**Task details**. Count the lines below in which "reflexivity" appears, then give that number by itself.

(Collected data entries)
(** A constructor either fails on the file, or ends with an object of its
    class that holds the placeholders of the class, the sample lines and
    their templates. *)
Lemma construct_spec k path w :
  let r := (construct k path w).1 in
  let w' := (construct k path w).2 in
  (forall e, r = Raised e -> e = IOError) /\
  (r = Ok tt ->
   constructed k (obj w') /\
   log_file_path (obj w') = path /\
   common_log_lines (obj w') = map (stub_line (obj w')) (log_lines (obj w')) /\
   exists content, fs w !! path = Some content /\
                   fs w' = fs w /\
                   log_lines (obj w') = readlines content).
Proof.
  unfold construct.
  destruct k; unfold mbind, M_bind, set_self;
    [unfold LogTuner__init__|unfold IgkExtremeLogTuner__init__, LogTuner__init__
    |unfold CiscoWlcLogTuner__init__, LogTuner__init__
    |unfold CiscoIosLogTuner__init__, LogTuner__init__];
    unfold mbind, M_bind, set_self, read_file_lines, gather_common_log_lines,
      get_self, mret, M_ret; cbn [obj fs tape pos writable].
  3: { match goal with |- context [Wlc._generate_macs ?n ?w0] =>
         destruct (generate_macs_ok n w0) as (macs & j & ->) end.
       cbn [obj fs tape pos writable skip].
       destruct (fs w !! path) as [content|] eqn:Hf; cbn.
       - split; [done|]. intros _. repeat split; eauto.
       - split; [by intros ? [= <-]|done]. }
  all: destruct (fs w !! path) as [content|] eqn:Hf; cbn;
    [split; [done|]; intros _; repeat split; eauto
    |split; [by intros ? [= <-]|done]].
Qed.

(** ** C9: the template pool and the sample lines are not mutated *)

Lemma generate_log_keeps_obj size_mb out w :
  obj (generate_log size_mb out w).2 = obj w.
Proof.
  by apply (keeps_generate_log (fun _ => True) (fun _ => True)).
Qed.

Lemma main_registered class_name k input output size_mb w :
  classes !! class_name = Some k ->
  main_tail input output size_mb class_name w =
  (construct k input ≫= fun _ => generate_log size_mb output) w.
Proof. unfold main_tail. by intros ->. Qed.

(** C9. Whatever [generate_log] does after the construction, and whether
    it returns or raises, the tuner object is afterwards as the
    constructor left it: the same template pool ([common_log_lines]) and
    the same sample lines ([log_lines]). *)
Theorem C9_pool_and_sample_not_mutated (k : klass)
    (class_name input output : string) (size_mb : Z) (w w1 : world) :
  construct k input w = (Ok tt, w1) ->
  let w2 := (generate_log size_mb output w1).2 in
  common_log_lines (obj w2) = common_log_lines (obj w1) /\
  log_lines (obj w2) = log_lines (obj w1) /\
  obj w2 = obj w1 /\
  (classes !! class_name = Some k ->
   obj (main_tail input output size_mb class_name w).2 = obj w1).
Proof.
  intros Hc w2. pose proof (generate_log_keeps_obj size_mb output w1) as Hobj.
  fold w2 in Hobj. rewrite Hobj. repeat split.
  intros Hk. rewrite (main_registered _ _ _ _ _ _ Hk).
  rewrite (bind_ok _ _ _ _ _ Hc). apply generate_log_keeps_obj.
Qed.

Lemma C9_pool_witness :
  let w := initial_world (fun i => Z.of_nat i) "sample.log" sample_line in
  let w1 := (construct CiscoIosLogTuner "sample.log" w).2 in
  common_log_lines (obj (generate_log 1 "out.log" w1).2) = [actual_template].
Proof.
  intros w w1.
  assert (construct CiscoIosLogTuner "sample.log" w = (Ok tt, w1)) as Hc
    by (vm_compute; reflexivity).
  pose proof (C9_pool_and_sample_not_mutated CiscoIosLogTuner
                "CiscoIosLogTuner" "sample.log" "out.log" 1 w w1 Hc) as H.
  cbv zeta in H. destruct H as (H & _).
  rewrite H. vm_compute. reflexivity.
Defined.

(** ** C10: the miscellaneous refill of the base class is not reached *)

(** The body of [LogTuner._replace_miscellaneous_stub] raises NameError
    whenever it runs. *)
Lemma base_replace_miscellaneous_stub_raises line w :
  Base._replace_miscellaneous_stub line w = (Raised (NameError "lines"), w).
Proof. done. Qed.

**Exercise answer**. 2